Tick tock, tick tock. Time passes, and I feel like I'm going backwards. I've been told that the number on the scale isn;t as important as the little things that are changing. But when you start off as heavy as I was/am, the number become more important. Last week, I had a goal of three stars. I didn't make that goal, but I wasn't surprised about that. I had more sad faces than I ever has at the same time. I gained last week. This week, I was so much better. I WANTED to get those 3 stars. I wanted it this week. I was more active last week than I had been in a while. I worked out Monday and . was Field Day at my school. Get this... I... RAN! I was running a station based on "Dairy of a Wimpy Kid," where the kids were trying to spread the Cheese Touch. But the cheese was wet sponges. When it was 6th grade's turn, I played too. I ran around, avoiding the Cheese Touch and chasing after the kids to spread the infection when I got it. It was so much fun!

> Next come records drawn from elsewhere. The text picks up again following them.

(** * A lock-coupled binary search tree (ch30/btree)

    Shallow embedding of [btree.h] and [btree.c] (with the demo [main]):
    an unbalanced binary search tree keyed by C strings, guarded by one
    tree-wide reader/writer lock and one mutex per node.

    The heap is tree shaped (every node is owned by exactly one link), so
    the linked structure is an inductive tree whose nodes carry the
    address of their [bt_node_t] block; a store through a link
    ([*link = n], [parent->left = child], [t->root = child]) rebuilds the
    spine above the link.  Everything that is not tree shaped is explicit
    machine state: the root pointer, the reader/writer lock, the set of
    node mutexes currently held, the allocator, and a log of the calls
    made to pthreads, to the allocator and to the value-release callback.

    One caller is modelled.  A blocking call on a lock that is held never
    returns ([Blocked]); unlocking a mutex that is not held leaves it
    unlocked. *)

From stdpp Require Import gmap sets list strings sorting.
From Stdlib Require Import ZArith Lia.
From Stdlib Require OrderedTypeEx.

Set Warnings "-clear-no-such-hyp".

Local Open Scope string_scope.
Local Open Scope list_scope.
Local Open Scope Z_scope.

(** ** Data model *)

Definition addr := nat.

(** A [void *]: the null pointer, a string literal, or another object. *)
Inductive pointer :=
| NULLptr
| Lit (s : string)
| Obj (a : addr).

(** A heap-allocated C string, as returned by [strdup]. *)
Record cstr := Cstr { caddr : addr; chars : string }.

(** [struct bt_node]; [NULL] is the null link.  The node's mutex is the
    entry of the node's address in [held]. *)
Inductive bt_node :=
| NULL
| Node (a : addr) (key : cstr) (value : pointer) (left right : bt_node).

(** [pthread_rwlock_t]: free, held by [S n] readers, or held by a writer. *)
Inductive rwstate :=
| Unlocked
| ReadLocked (n : nat)
| WriteLocked.

Global Instance rwstate_eq_dec : EqDecision rwstate.
Proof. solve_decision. Defined.

Inductive event :=
| EvRwInit | EvRdLock | EvWrLock | EvRwUnlock | EvRwDestroy
| EvMutexInit (a : addr) | EvMutexLock (a : addr)
| EvMutexUnlock (a : addr) | EvMutexDestroy (a : addr)
| EvAlloc (a : addr)
| EvFree (a : addr)
| EvCall (f : addr) (arg : pointer)
| EvPrint (s : string).

(** The [btree_t] object ([root], [rwlock]) and the rest of the process:
    [held] is the set of locked node mutexes, [brk] the next fresh heap
    address, [oracle] decides the calls that can fail ([calloc], [strdup],
    [pthread_mutex_init]; [false] is a failure, an exhausted oracle means
    success), [log] records the calls in program order. *)
Record machine := Machine {
  root : bt_node;
  rwlock : rwstate;
  held : gset addr;
  brk : addr;
  oracle : list bool;
  log : list event
}.

(** A pointer to the [btree_t] object, or [None] for [NULL]. *)
Inductive btree_ref : Set := the_tree.

Definition EINVAL : Z := 22.
Definition ENOMEM : Z := 12.

(** ** The monad of a call: it returns with a new state or blocks *)

Inductive outcome (A : Type) :=
| Done (x : A) (m : machine)
| Blocked (m : machine).
Arguments Done {A} x m.
Arguments Blocked {A} m.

When it came time for accountability, I knew I had lost at least a pound. I ran for Pete's sake! Weigh in time. I gained another 1.8 pounds. What the heck is going on?!? After everyone weighed in, we were asked if we had any goals. I said, "I'm done with that. I tried making a goal and did it both ways as far as my eating. I have gained darn near the last 4 weeks. I'm done with trying to set a goal, because it doesn't work." Everyone asked me, "What did you do when you first started?"
"I ate, not paying too much attention to what I ate. That sounds bad. I mean I payed attention and tried to watch sugar and fast food and stuff. But I wasn't solely focused on getting stars. I ate. I worked out. That's it."
"So go back to that. Eat and work out. Don't focus on getting the stars. So no goals this week."
Back to the basics. Without aiming for stars, I naturally ate under my calories two days so far this week. I'm trying not to get too hopeful, but maybe I will actually lose this upcoming week. I need to get measured again. It's been awhile. Maybe my measurements will be different.